Club Latino continues to organize special events for elementary and high school students. Two weeks ago, students from the club went to Westview Elementary for a parade of nations.
Giving back to the community of Hispanic Heritage Month is very important. It shows the appreciation that Latinos have towards the place they call home.
With this in mind, Club Latino members will be going after school to Leal Elementary and Urbana High School to help mentor students and assist in taking care of children. The club has made a soccer team that plays in a tournament every Friday at Soccer Planet located on 2310 North Willow Road in Urbana.
Juan Portillo, general studies student, is of Mexican decent and was born in Chicago. “Hispanic Heritage to me, means not forgetting your roots and where you came from,” Portillo said. “I like my traditions, I like the festivities and the celebrations we do.”
“Some of my favorites include Las Posadas which is our version of Christmas and the Day of the Dead,” Portillo remarked. “I think speaking Spanish is an advantage because jobs are more likely to hire you if you are bilingual.”
There are many famous Hispanics who have entertained us. Baseball players like Alex Rodriguez, who is of Dominican descent, and comedians such as George Lopez, who is of Mexican descent.

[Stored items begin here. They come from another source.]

(** A flush leaves the old checkpoint and its log behind. *)
Definition ex_prune_io : prune_io :=
  {| pi_list := fun _ => None; pi_lstat := fun _ => None; pi_remove := fun _ => None; pi_left := fun _ => false;
     pi_sync := fun _ => None; pi_rmdir := fun _ => None; pi_order := elements |}.
Definition ex_flushed (c : CollectionStore (gmap bytes bytes)) d := Flush dir CtxLive ex_flush_io (ex_writes c).1 d.
Definition ex_tree (d : disk (gmap bytes bytes)) : bool :=
  forallb (fun a => forallb (fun b => bool_decide (below a b = None)) (disk_names d)) (disk_names d).
Lemma ex_tree_ok d : ex_tree d = true -> disk_tree d.
Proof.
  intros H a f b Ha Hb. unfold ex_tree in H. rewrite forallb_forall in H. specialize (H a). rewrite forallb_forall in H.
  specialize (H (proj1 (list_elem_of_In _ _) (proj2 (elem_of_disk_names d a) (ex_intro _ _ Ha))) b
    (proj1 (list_elem_of_In _ _) (proj2 (elem_of_disk_names d b) Hb))). by apply bool_decide_eq_true in H.
Qed.
Lemma prune_exact_witness :
  match ex_creation with
  | (_, (d, (Some c, None))) =>
      match ex_flushed c d with
      | (_, (d1, (c1, None))) =>
          match PruneObsoleteArtifacts CtxLive ex_prune_io c1 d1 with
          | (tr, (d2, err)) => err = None /\ (length (disk_names d1) = 7 /\ length (disk_names d2) = 4)%nat /\ 
              (forall n, owned n -> n ∈ disk_names d2 -> named (vm_current (c_versions c1)) n) /\
              forall d3, disk_crash (with_log c1 d2) d3 -> exists c2, opens_to ex_options d3 c2
          end
      | _ => False
      end
  | _ => False
  end.
Proof.
  pose proof ex_written_reachable as Hw.
  assert (match ex_creation with (_, (d, (Some c, None))) => match ex_flushed c d with (_, (d1, (c1, None))) =>
    match PruneObsoleteArtifacts CtxLive ex_prune_io c1 d1 with
    | (tr, (d2, None)) => (length (disk_names d1) =? 7)%nat && ((length (disk_names d2) =? 4)%nat && ((w_lastLSN (c_wal c1) =? 0) && ex_tree (with_log c1 d1)))
    | _ => false end | _ => false end | _ => false end = true) as Hok by (vm_compute; reflexivity).
  destruct ex_creation as [tr [d [[c|] err]]]; [|done]. destruct err; [done|]. destruct Hw as (Hr & Hroom & _). unfold ex_flushed in *.
  destruct (Flush _ _ _ _ d) as [tr' [d1 [c1 err]]] eqn:Ef. destruct err; [done|].
  destruct (PruneObsoleteArtifacts CtxLive ex_prune_io c1 d1) as [ptr [d2 err]] eqn:Ep. destruct err; [done|].
  apply andb_true_iff in Hok as [H1%Nat.eqb_eq [H2%Nat.eqb_eq [H3 H4%ex_tree_ok]%andb_true_iff]%andb_true_iff].
  assert (reachable_synced c1 d1) as Hr1.
  { destruct Hr as [o Hr]. exists None. apply (ReachMaintain o (MFlush ex_flush_io) (ex_writes c).1 d tr' d1 c1 Hr Hroom I); [|done]. cbn [run_maintenance]. by rewrite Ef. }
  apply Z.eqb_eq in H3. assert (log_room c1 0) as Hroom1 by (unfold log_room; rewrite H3; vm_compute; reflexivity).
  destruct (prune_exact CtxLive ex_prune_io c1 d1 ptr d2 None Hr1 Hroom1 Ep) as [Hall Hdone].
  split; [done|]. split; [done|]. split; [apply Hdone; [done|by split|done]|]. intros d3 Hc.
  destruct (proj1 (Hall d2 ltac:(by left)) d3 ex_options Hc eq_refl) as (c2 & Ho & _). by exists c2.
Defined.

(** Two documents, one of them deleted, both flushed: a compaction begins. *)
Definition ex_delete (c : CollectionStore (gmap bytes bytes)) := store_Delete false (fun _ => CtxLive) (fun _ => io_fine) [[x61]] c.
Definition ex_begun : option (Compaction * CollectionStore (gmap bytes bytes) * disk (gmap bytes bytes)) :=
  match ex_creation with
  | (_, (d, (Some c, None))) =>
      match ex_flushed c d with
      | (_, (d1, (c1, None))) =>
          match Flush dir CtxLive ex_flush_io (ex_delete c1).1 d1 with
          | (_, (d2, (c2, None))) => match BeginCompaction CtxLive c2 with Ok p => Some (p, c2, d2) | Fail _ => None end
          | _ => None
          end
      | _ => None
      end
  | _ => None
  end.
Lemma flush_reachable (c c' : CollectionStore (gmap bytes bytes)) d d' tr err :
  reachable_synced c d -> log_room c 0 -> Flush dir CtxLive ex_flush_io c d = (tr, (d', (c', err))) -> reachable_synced c' d'.
Proof.
  intros [o Hr] Hroom H. exists None. apply (ReachMaintain o (MFlush ex_flush_io) c d tr d' c' Hr Hroom I); [|done].
  cbn [run_maintenance]. by rewrite H.
Qed.
Lemma ex_begun_reaches :
  match ex_begun with
  | Some (p, c, d) => reaches (Some p) c d /\ w_lastLSN (c_wal c) = 0 /\ p_prepared p = false /\ unused p
  | None => False
  end.
Proof.
  pose proof ex_written_reachable as Hw. unfold ex_begun.
  assert (match ex_creation with (_, (d, (Some c, None))) => match ex_flushed c d with (_, (d1, (c1, None))) =>
    (w_lastLSN (c_wal c1) =? 0) && ((w_lastLSN (c_wal (ex_delete c1).1) =? 1) &&
    match Flush dir CtxLive ex_flush_io (ex_delete c1).1 d1 with
    | (_, (d2, (c2, None))) => (w_lastLSN (c_wal c2) =? 0) && match BeginCompaction CtxLive c2 with Ok _ => true | Fail _ => false end
    | _ => false end) | _ => false end | _ => false end = true) as Hok by (vm_compute; reflexivity).
  destruct ex_creation as [tr [d [[c|] err]]]; [|done]. destruct err; [done|]. destruct Hw as (Hr & Hroom & _). unfold ex_flushed in *.
  destruct (Flush _ _ _ _ d) as [tr1 [d1 [c1 err]]] eqn:E1. destruct err; [done|].
  destruct (ex_delete c1) as [cd r] eqn:Ed. cbn [fst] in *. apply andb_true_iff in Hok as [Hl1 Hok]. apply andb_true_iff in Hok as [Hl2 Hok].
  destruct (Flush _ _ _ cd d1) as [tr2 [d2 [c2 err]]] eqn:E2. destruct err; [done|].
  destruct (BeginCompaction CtxLive c2) as [p|] eqn:Eb; [|by rewrite andb_false_r in Hok]. apply andb_true_iff in Hok as [Hl3 _]. to_prop.
  pose proof (flush_reachable _ _ _ _ _ _ Hr Hroom E1) as [o Hr1].
  assert (reachable_synced cd d1) as Hrd.
  { exists o. apply (ReachWrite o false (fun _ => CtxLive) (fun _ => io_fine) (BatchDelete [[x61]]) c1 d1 cd r Hr1); [|done].
    unfold log_room. rewrite Hl1. vm_compute. reflexivity. }
  assert (reachable_synced c2 d2) as [o2 Hr2].
  { apply (flush_reachable cd c2 d1 d2 tr2 None Hrd); [|done]. unfold log_room. rewrite Hl2. vm_compute. reflexivity. }
  split; [by apply (ReachBegin o2)|]. split; [done|]. unfold BeginCompaction in Eb. cbn [ctx_guard] in Eb.
  repeat (case_in Eb; try discriminate Eb); by injection Eb as <-.
Qed.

Then there are the heroes. Franklin Chang-Díaz, who is of Costa Rican descent, was the first Hispanic person to enter a space program. He later became an astronaut and has been on six space missions.
Hispanic Heritage Month is a month of celebration, where Latinos come together and celebrate everything that they have accomplished. It doesn’t matter if they come from a big city like Buenos Aires, Argentina or a small town like Huandacareo, they are all proud Hispanics and this is the month where they honor their roots.